ALEC is partially funded by the Koch Brothers and its conference is held for conservative state legislators to coach them into pushing model conservative bills.

Mark Harrison, an attorney who specializes in attorney ethics, said the mere attendance at the ALEC conference is not a violation of the Judicial Code of Conduct unless the justice expressed views or participated in activities.

This isn’t the first instance that accusations of breaking that clause of the code of ethics have been levied against Bolick. It was a common critique of his political behavior when he texted Ducey to name Bill Montgomery as John McCain’s replacement in the Senate last year.

3 comments

  1. This is just leftist propaganda. A conservative Justice is allowed to attend a dinner event as their spouse’s guest. Funny how this concern from a media perspective only goes one way. A liberal Justice could attend a Planned Parenthood dinner as their spouse’s guest, and we would never hear about it.

  2. Arizona Eagletarian

    I’m wondering what part of “appearance of impropriety” Mr. (Paul) Mueller considers “leftist propaganda.”

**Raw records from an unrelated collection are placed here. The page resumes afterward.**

(** * pyswarms.utils.plotters.plotters

    A shallow embedding of [plot_cost_history], [plot_contour],
    [plot_surface], [_animate] and [_mesh], together with the parts of
    Python, NumPy, multiprocessing and matplotlib they call.

    Conventions of the model:
    - floating-point numbers are exact rationals ([Q]); [pos_history] is a
      3-D float array, [cost_history] and [mark] are sequences of floats,
      [best_pos] is [None], a vector of floats or a vector of integers
      (dtype int64), the plotting indices are Python integers;
    - a Python exception is a value of [exn]; code that can raise returns
      [result], and code that also logs or creates figures runs in the
      monad [M] over the state [World];
    - a call into the plotting library records its arguments on the axes it
      is made on; [ax.contour] checks its arguments first and raises on a
      mesh smaller than 2 x 2 and on levels that do not increase; the
      objective function of a mesher is a total function from an array of
      points to an array of values. *)

From Stdlib Require Import String Bool Arith ZArith QArith Qround List Lia.
Import ListNotations.

Local Open Scope Z_scope.
Local Open Scope list_scope.

(** ** Exceptions and results *)

Inductive exn : Type :=
| IndexError
| ValueError
| ZeroDivisionError
| TypeError.

Inductive result (A : Type) : Type :=
| Ok (a : A)
| Raise (e : exn).

Arguments Ok {A} a.
Arguments Raise {A} e.

Definition rbind {A B : Type} (r : result A) (k : A -> result B) : result B :=
  match r with
  | Ok a => k a
  | Raise e => Raise e
  end.

Declare Scope result_scope.
Delimit Scope result_scope with res.
Notation "x <- r ;; k" := (rbind r (fun x => k))
  (at level 100, r at next level, right associativity) : result_scope.
Notation "' p <- r ;; k" := (rbind r (fun p => k))
  (at level 100, p pattern, r at next level, right associativity) : result_scope.

Definition is_ok {A : Type} (r : result A) : bool :=
  match r with
  | Ok _ => true
  | Raise _ => false
  end.

(** ** Python sequences *)

(** [seq[i]] for a Python list or tuple: a negative index counts from the
    end, anything outside [-len, len) raises [IndexError]. *)
Definition norm_index (n : nat) (i : Z) : result nat :=
  let k := if i <? 0 then i + Z.of_nat n else i in
  if (0 <=? k) && (k <? Z.of_nat n) then Ok (Z.to_nat k) else Raise IndexError.

Definition py_getitem {A : Type} (l : list A) (i : Z) : result A :=
  (k <- norm_index (length l) i ;;
   match nth_error l k with
   | Some a => Ok a
   | None => Raise IndexError
   end)%res.

(** [l[start:stop]] for [0 <= start] and [0 <= stop]. *)
Definition slice {A : Type} (l : list A) (start stop : nat) : list A :=
  firstn (stop - start) (skipn start l).

Fixpoint list_set {A : Type} (l : list A) (k : nat) (v : A) : list A :=
  match l, k with
  | [], _ => []
  | _ :: t, O => v :: t
  | a :: t, S k' => a :: list_set t k' v
  end.

(** ** NumPy arrays *)

(** An element of an array: a float, an integer, or the object [None] (an
    array built from [None] has dtype object). *)
Inductive pyobj : Type :=
| PyFloat (q : Q)
| PyInt (z : Z)
| PyNone.

(** The element types of the arrays of [_mesh]. *)
Inductive dtype : Type :=
| float64
| int64
| object_.

(** A 1-D array of floats or of integers, as [best_pos] is given. *)
Inductive vector : Type :=
| Floats (v : list Q)
| Ints (v : list Z).

Definition vector_len (v : vector) : nat :=
  match v with
  | Floats l => length l
  | Ints l => length l
  end.

(** The cast of a float to int64: the fraction is dropped (rounding toward
    zero); a value outside the range of int64 gives the smallest int64, as
    the conversion does on x86-64. *)
Definition float_to_int64 (q : Q) : Z :=
  let t := Z.quot (Qnum q) (Zpos (Qden q)) in
  if (- 2 ^ 63 <=? t) && (t <? 2 ^ 63) then t else - 2 ^ 63.

(** The value an array of dtype [dt] stores when it is assigned [o]. *)
Definition astype (dt : dtype) (o : pyobj) : pyobj :=
  match dt, o with
  | int64, PyFloat q => PyInt (float_to_int64 q)
  | float64, PyInt z => PyFloat (inject_Z z)
  | _, _ => o
  end.

(** A 2-D array handled row by row; its shape is
    [(length nd_rows, nd_cols)]. *)
Record ndarray (A : Type) : Type := mk_ndarray {
  nd_cols : nat;
  nd_rows : list (list A)
}.

Arguments mk_ndarray {A} nd_cols nd_rows.
Arguments nd_cols {A} n.
Arguments nd_rows {A} n.

(** A 2-D float array as NumPy stores it: a shape and a row-major buffer. *)
Record grid : Type := mk_grid {
  g_shape : nat * nat;
  g_data : list Q
}.

(** [a[j, i]] on a [grid], for [j] and [i] within the shape. *)
Definition grid_at (a : grid) (j i : nat) : option Q :=
  if (j <? fst (g_shape a))%nat && (i <? snd (g_shape a))%nat
  then nth_error (g_data a) (j * snd (g_shape a) + i)
  else None.

(** [np.arange(start, stop, step)]: [ceil((stop - start) / step)] values
    [start + i * step]; a zero step raises. *)
Definition arange_len (start stop step : Q) : nat :=
  Z.to_nat (Qceiling ((stop - start) / step)).

Definition np_arange (start stop step : Q) : result (list Q) :=
  if Qeq_bool step 0 then Raise ZeroDivisionError
  else Ok (map (fun i => (start + inject_Z (Z.of_nat i) * step)%Q)
               (seq 0 (arange_len start stop step))).

(** [np.meshgrid(x, y)]: both results have shape [(len y, len x)], with
    [xx[j, i] = x[i]] and [yy[j, i] = y[j]]. *)
Definition np_meshgrid (x y : list Q) : grid * grid :=
  (mk_grid (length y, length x) (flat_map (fun _ => x) y),
   mk_grid (length y, length x) (flat_map (fun yj => map (fun _ => yj) x) y)).

(** [a.reshape(-1)] *)
Definition ravel (a : grid) : list Q := g_data a.

(** [np.vstack([a, b]).T] for two 1-D arrays: one row [[a_k, b_k]] per
    element; [vstack] raises when the lengths differ. *)
Definition vstack_T (a b : list Q) : result (ndarray pyobj) :=
  if (length a =? length b)%nat
  then Ok (mk_ndarray 2 (map (fun p => [PyFloat (fst p); PyFloat (snd p)]) (combine a b)))
  else Raise ValueError.

(** [np.tile(best_pos, (n, 1))]: [n] copies of the vector as rows, in an
    array of the vector's dtype; [None] is first made a 1 x 1 object array,
    so its tiling has one column. *)
Definition tile_dtype (best_pos : option vector) : dtype :=
  match best_pos with
  | Some (Floats _) => float64
  | Some (Ints _) => int64
  | None => object_
  end.

Definition np_tile (best_pos : option vector) (n : nat) : ndarray pyobj :=
  match best_pos with
  | Some (Floats v) => mk_ndarray (length v) (repeat (map PyFloat v) n)
  | Some (Ints v) => mk_ndarray (length v) (repeat (map PyInt v) n)
  | None => mk_ndarray 1 (repeat [PyNone] n)
  end.

(** [a[:, idx]] *)
Definition get_column (a : ndarray pyobj) (idx : Z) : result (list pyobj) :=
  (k <- norm_index (nd_cols a) idx ;;
   Ok (map (fun row => nth k row PyNone) (nd_rows a)))%res.

(** [a[:, idx] = col] for an array [a] of dtype [dt]: the values of [col]
    are cast to [dt] when they are stored. *)
Definition set_column (dt : dtype) (a : ndarray pyobj) (idx : Z) (col : list pyobj)
    : result (ndarray pyobj) :=
  (k <- norm_index (nd_cols a) idx ;;
   if (length col =? length (nd_rows a))%nat
   then Ok (mk_ndarray (nd_cols a)
              (map (fun p => list_set (fst p) k (astype dt (snd p)))
                   (combine (nd_rows a) col)))
   else Raise ValueError)%res.

(** [np.array_split(ary, Nsections)] along axis 0, as [numpy.lib.shape_base]
    computes it: the first [Ntotal mod Nsections] sections get one row more. *)
Fixpoint cumsum (acc : nat) (l : list nat) : list nat :=
  match l with
  | [] => []
  | a :: t => (acc + a)%nat :: cumsum (acc + a) t
  end.

Definition section_sizes (Ntotal Nsections : nat) : list nat :=
  let Neach_section := (Ntotal / Nsections)%nat in
  let extras := (Ntotal mod Nsections)%nat in
  (0 :: repeat (Neach_section + 1) extras ++ repeat Neach_section (Nsections - extras))%nat.

Definition np_array_split {A : Type} (ary : ndarray A) (Nsections : Z) : result (list (ndarray A)) :=
  if Nsections <=? 0 then Raise ValueError
  else
    let n := Z.to_nat Nsections in
    let div_points := cumsum 0 (section_sizes (length (nd_rows ary)) n) in
    Ok (map (fun i => mk_ndarray (nd_cols ary)
                        (slice (nd_rows ary) (nth i div_points O) (nth (S i) div_points O)))
            (seq 0 n)).

(** [np.concatenate(arrays)] of 1-D arrays *)
Definition np_concatenate (arrays : list (list Q)) : result (list Q) :=
  match arrays with
  | [] => Raise ValueError
  | _ => Ok (concat arrays)
  end.

(** [z.reshape(shape)] of a 1-D array *)
Definition reshape (z : list Q) (shape : nat * nat) : result grid :=
  if (length z =? fst shape * snd shape)%nat then Ok (mk_grid shape z)
  else Raise ValueError.

(** ** multiprocessing *)

Record Pool : Type := mk_Pool { _processes : Z }.

(** [mp.Pool(n)] *)
Definition mp_Pool (n : Z) : result Pool :=
  if n <? 1 then Raise ValueError else Ok (mk_Pool n).

(** [pool.map(f, chunks)]: the results of a pure [f], in the order of the
    chunks. *)
Definition pool_map {A B : Type} (p : Pool) (f : A -> B) (chunks : list A) : list B :=
  map f chunks.

(** ** formatters.Mesher *)

Module Mesher.
Record t : Type := mk {
  func : ndarray pyobj -> list Q;
  delta : Q;
  limits : list (Q * Q);
  levels : list Q;
  alpha : Q
}.
End Mesher.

  3. Bolick left actuality and appearance of impartiality in shreds when he became the public pusher of presumed fellow reactionary vote on the bench of Bill Montgomery. Montgomery’s history and acts demonstrate the absence of “merit” to sit in judgment in any court, no less the highest court in the state, recently ‘Republicanized’ by Ducey’s packing the selection committee after Montgomery did not get past an earlier initial review given his inadequate experience and and discriminatory record, including: repeated hiring of a well known Islamophobe to “train” County law enforcement personnel, his ‘reefer madness’ and failures to accept the public vote for medical marijuana including maintaining admittedly improper prosecutions, his discrimination against LGBTQ persons, and his demagoguery in favor of costly, racially skewed and unnecessary mass incarceration in AZ.